Partager la publication "Pesticides : quand les huîtres paient, sur plusieurs générations, le prix de la contamination"
Les pesticides sont partout. Des sols agricoles aux littoraux, tous les écosystèmes sont contaminés. Avec des impacts multiples, comme le rappelait fin 2023 une commission d’enquête parlementaire ainsi qu’une expertise scientifique collective INRAE-Ifremer en 2022 : dégradation de la qualité des eaux, déclin de la biodiversité et notamment d’espèces telles que les invertébrés terrestres et aquatiques, les oiseaux, chauve-souris ou encore les amphibiens. Cela vient renforcer le sentiment d’impuissance face à l’utilisation et aux effets de ces pesticides. Théoriquement, le plan Ecophyto doit pourtant permettre de réduire de 50 % l’utilisation des produits phytosanitaires d’ici 2030. Mais dans la pratique, le nouvel indicateur décidé en mai 2024 a nourri la controverse. Selon certains scientifiques, il pourrait provoquer une baisse purement artificielle dans le suivi des pesticides utilisés.

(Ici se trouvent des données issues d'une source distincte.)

(** AsyncSocketStream::ERROR, as the uint32_t that [result] is. *)
Definition OK : Z := 0.
Definition TIMEOUT : Z := 2 ^ 32 - 1.
Definition IO_ERROR : Z := 2 ^ 32 - 2.
Definition NOT_CONNECT : Z := 2 ^ 32 - 3.

(** A request's context; [rsp]: sequence number and result of its response. *)
Record Ctx := mkCtx {
  sn : Z; timed : bool; timeout : Z; fiber : nat; scheduler : option nat; result : Z; rsp : option (Z * Z)
}.

Definition set_timed b c : Ctx := mkCtx (sn c) b (timeout c) (fiber c) (scheduler c) (result c) (rsp c).
Definition set_scheduler o c : Ctx := mkCtx (sn c) (timed c) (timeout c) (fiber c) o (result c) (rsp c).
Definition set_result r c : Ctx := mkCtx (sn c) (timed c) (timeout c) (fiber c) (scheduler c) r (rsp c).
Definition set_rsp r c : Ctx := mkCtx (sn c) (timed c) (timeout c) (fiber c) (scheduler c) (result c) (Some r).

(** What is queued for the writer: a request or a message without an answer. *)
Inductive sendctx := SReq (c : nat) | SMsg (m : nat).

(** What doRecv gets from the decoder. *)
Inductive message := MRequest | MResponse (sn result : Z) | MNotify | MInvalid.

(** The code between two points of interference. *)
Inductive frame :=
  (* Request, sendMessage *)
  | FRequest (sn timeout : Z) (fiber sche : nat) | FAddCtx (c : nat) | FArm (c : nat) | FEnqueue (x : sendctx)
  | FHold (c : nat) | FBack (c : nat) | FSendMessage (m : nat)
  (* doRsp: the compare-and-swap, and the rest *)
  | FRsp (c : nat) | FFinish (c : nat)
  (* onTimer *)
  | FOnTimer (c : nat) | FTimed (c : nat)
  (* innerClose *)
  | FClose | FSwap | FClear | FEach (l : list nat)
  (* doRead *)
  | FRead | FRecv | FReadEnd
  (* doWrite *)
  | FWrite | FWait | FRegister | FSleep | FSend (l : list sendctx) | FWriteEnd
  (* Start *)
  | FStart | FStart1 | FStart2 | FConnectCb | FStartFail
  (* Close *)
  | FUserClose.

(** The connection; [restarts]: the armed reconnect timers. *)
Record link := mkLink {
  connected : bool; _autoConnect : bool; _tryConnectCount : Z; _waitFiberSem : Z; _timer : option nat;
  restarts : list (nat * Z); next_timer : nat
}.

(** The requests; [timers]: the armed request timers, by context; [scheduled]:
    the contexts whose fiber was scheduled. *)
Record requests := mkRequests {
  _sn : Z; _reqCtxs : gmap Z nat; ctxs : gmap nat Ctx; next_ctx : nat; timers : list nat; scheduled : list nat
}.

(** The writer's queue; [asleep]: the writer waits on the condition; [locked]:
    it holds the queue's mutex between looking at the queue and waiting;
    [sent]: what the decoder accepted. *)
Record outbox := mkOutbox { _sendCtxQue : list sendctx; asleep : bool; locked : bool; sent : list sendctx }.

Record AsyncSocketStream := mkStream { lk : link; rq : requests; ob : outbox }.

Definition on_link h s : AsyncSocketStream := mkStream (h (lk s)) (rq s) (ob s).
Definition on_requests h s : AsyncSocketStream := mkStream (lk s) (h (rq s)) (ob s).
Definition on_outbox h s : AsyncSocketStream := mkStream (lk s) (rq s) (h (ob s)).

Definition set_connected b l := mkLink b (_autoConnect l) (_tryConnectCount l) (_waitFiberSem l) (_timer l) (restarts l) (next_timer l).
Definition set_auto b l := mkLink (connected l) b (_tryConnectCount l) (_waitFiberSem l) (_timer l) (restarts l) (next_timer l).
Definition set_try n l := mkLink (connected l) (_autoConnect l) n (_waitFiberSem l) (_timer l) (restarts l) (next_timer l).
Definition post n l := mkLink (connected l) (_autoConnect l) (_tryConnectCount l) (_waitFiberSem l + n) (_timer l) (restarts l) (next_timer l).

(** [_ioWorker->addTimer(ms, Start)], and [_timer->cancel()] *)
Definition add_restart ms l := mkLink (connected l) (_autoConnect l) (_tryConnectCount l) (_waitFiberSem l)
  (Some (next_timer l)) (restarts l ++ [(next_timer l, ms)]) (S (next_timer l)).
Definition cancel_restart l := mkLink (connected l) (_autoConnect l) (_tryConnectCount l) (_waitFiberSem l) None
  (List.filter (fun t => negb (bool_decide (_timer l = Some (fst t)))) (restarts l)) (next_timer l).

Definition set_sn n r := mkRequests n (_reqCtxs r) (ctxs r) (next_ctx r) (timers r) (scheduled r).
Definition set_reqs m r := mkRequests (_sn r) m (ctxs r) (next_ctx r) (timers r) (scheduled r).
Definition add_ctx x r := mkRequests (_sn r) (_reqCtxs r) (<[next_ctx r := x]> (ctxs r)) (S (next_ctx r)) (timers r) (scheduled r).
Definition upd_ctx c (h : Ctx -> Ctx) r := mkRequests (_sn r) (_reqCtxs r) (alter h c (ctxs r)) (next_ctx r) (timers r) (scheduled r).
Definition set_timers l r := mkRequests (_sn r) (_reqCtxs r) (ctxs r) (next_ctx r) l (scheduled r).
Definition schedule c r := mkRequests (_sn r) (_reqCtxs r) (ctxs r) (next_ctx r) (timers r) (scheduled r ++ [c]).

Definition set_queue q o := mkOutbox q (asleep o) (locked o) (sent o).
Definition set_asleep b o := mkOutbox (_sendCtxQue o) b (locked o) (sent o).
Definition set_locked b o := mkOutbox (_sendCtxQue o) (asleep o) b (sent o).
Definition add_sent x o := mkOutbox (_sendCtxQue o) (asleep o) (locked o) (sent o ++ [x]).

(** The constructor. *)
Definition AsyncSocketStream_new (auto_connect : bool) : AsyncSocketStream :=
  mkStream (mkLink false auto_connect 0 2 None [] 0) (mkRequests 0 ∅ ∅ 0 [] []) (mkOutbox [] false false []).

Abbreviation MS := (M AsyncSocketStream).

Definition at_ctx (c : nat) : MS Ctx :=
  s ← get; match ctxs (rq s) !! c with Some x => mret x | None => undef NullDeref end.

(** ** The map of requests *)
Definition addCtx (c : nat) : MS bool :=
  x ← at_ctx c;
  modify (on_requests (fun r => set_reqs (match _reqCtxs r !! sn x with
    | Some _ => _reqCtxs r    (* insert keeps an entry that is there *)
    | None => <[sn x := c]> (_reqCtxs r) end) r));;
  mret true.

Definition getCtx (n : Z) : MS (option nat) := s ← get; mret (_reqCtxs (rq s) !! n).

Section erased.
(** getAndDelCtx reads through the iterator it has erased; [readable]: the node
    still holds the pointer. *)
Context (readable : bool).

Definition getAndDelCtx (n : Z) : MS (option nat) :=
  s ← get;
  match _reqCtxs (rq s) !! n with
  | Some c =>
    modify (on_requests (fun r => set_reqs (delete n (_reqCtxs r)) r));;
    if readable then mret (Some c) else undef UseAfterFree
  | None => mret None
  end.

(** ** The queue *)
Definition enqueue (x : sendctx) : MS bool :=
  modify (on_outbox (fun o : outbox => set_asleep false (set_queue (_sendCtxQue o ++ [x]) o)));;
  mret true.

Definition IsConnected : MS bool := s ← get; mret (connected (lk s)).

Definition innerClose : list frame := [FClose; FSwap].

(** What a frame leaves to be done: the frames its agent goes on with, and new
    agents. *)
Definition continue (l : list frame) : MS (list frame * list (list frame)) := mret (l, []).

(** *** Request and sendMessage *)
Definition Request (n timeout : Z) (fiber sche : nat) : MS (list frame * list (list frame)) :=
  b ← IsConnected;
  if negb b then continue [] (* NOT_CONNECT *) else
  (if n =? 0 then modify (on_requests (fun r => set_sn (u32 (_sn r + 1)) r)) else mret tt);;
  s ← get;
  modify (on_requests (add_ctx (mkCtx (if n =? 0 then _sn (rq s) else n) false (u32 timeout) fiber (Some sche) OK None)));;
  let c := next_ctx (rq s) in
  continue ([FAddCtx c] ++ (if 0 <? timeout then [FArm c] else []) ++ [FEnqueue (SReq c); FHold c]).

Definition arm_timer (c : nat) : MS (list frame * list (list frame)) :=
  modify (on_requests (fun r => set_timers (timers r ++ [c]) r));; continue [].

Definition sendMessage (m : nat) : MS (list frame * list (list frame)) :=
  b ← IsConnected; if negb b then continue [] else continue [FEnqueue (SMsg m)].

(** *** Ctx::doRsp *)
Definition doRsp (c : nat) : MS (list frame * list (list frame)) :=
  x ← at_ctx c;
  modify (on_requests (upd_ctx c (set_scheduler None)));;
  continue (match scheduler x with Some _ => [FFinish c] | None => [] end).

Definition doRsp_rest (c : nat) : MS (list frame * list (list frame)) :=
  x ← at_ctx c;
  modify (on_requests (fun r => set_timers (List.filter (fun t => negb (Nat.eqb t c)) (timers r)) r));;
  (if timed x then modify (on_requests (upd_ctx c (set_result TIMEOUT))) else mret tt);;
  modify (on_requests (schedule c));;
  continue [].

(** *** onTimer *)
Definition onTimer (c : nat) : MS (list frame * list (list frame)) :=
  x ← at_ctx c;
  modify (on_requests (fun r => set_reqs (delete (sn x) (_reqCtxs r)) r));;
  continue [FTimed c].

Definition onTimer_timed (c : nat) : MS (list frame * list (list frame)) :=
  modify (on_requests (upd_ctx c (set_timed true)));; continue [FRsp c].

(** *** innerClose *)
Definition innerClose_close : MS (list frame * list (list frame)) :=
  modify (on_link (set_connected false));;
  modify (on_outbox (set_asleep false));;
  continue [].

Parmi les espèces touchées par ces pollutions, on retrouve également les mollusques, et en particulier les populations d’huîtres creuses (Crassostrea gigas), qui constituent l’une des principales ressources aquacoles dans le monde. Et cela alors que les bassins de production d’huîtres sont particulièrement concernés par la pollution chimique du fait de leur proximité avec les bassins versants. En France, des pesticides sont régulièrement détectés dans les zones de production conchylicole où le renouvellement de la production repose en partie sur le recrutement naturel des larves, comme dans les bassins de Marennes Oléron ou d’Arcachon. Pour mieux comprendre les effets de la contamination côtière par les pesticides sur les organismes invertébrés tels que l’huître creuse, nous avons participé à un projet de recherche au long cours. Et les résultats sont sans appel : l’exposition aux pesticides affecte la reproduction des huîtres et certains des effets délétères sont retardés chez les générations suivantes.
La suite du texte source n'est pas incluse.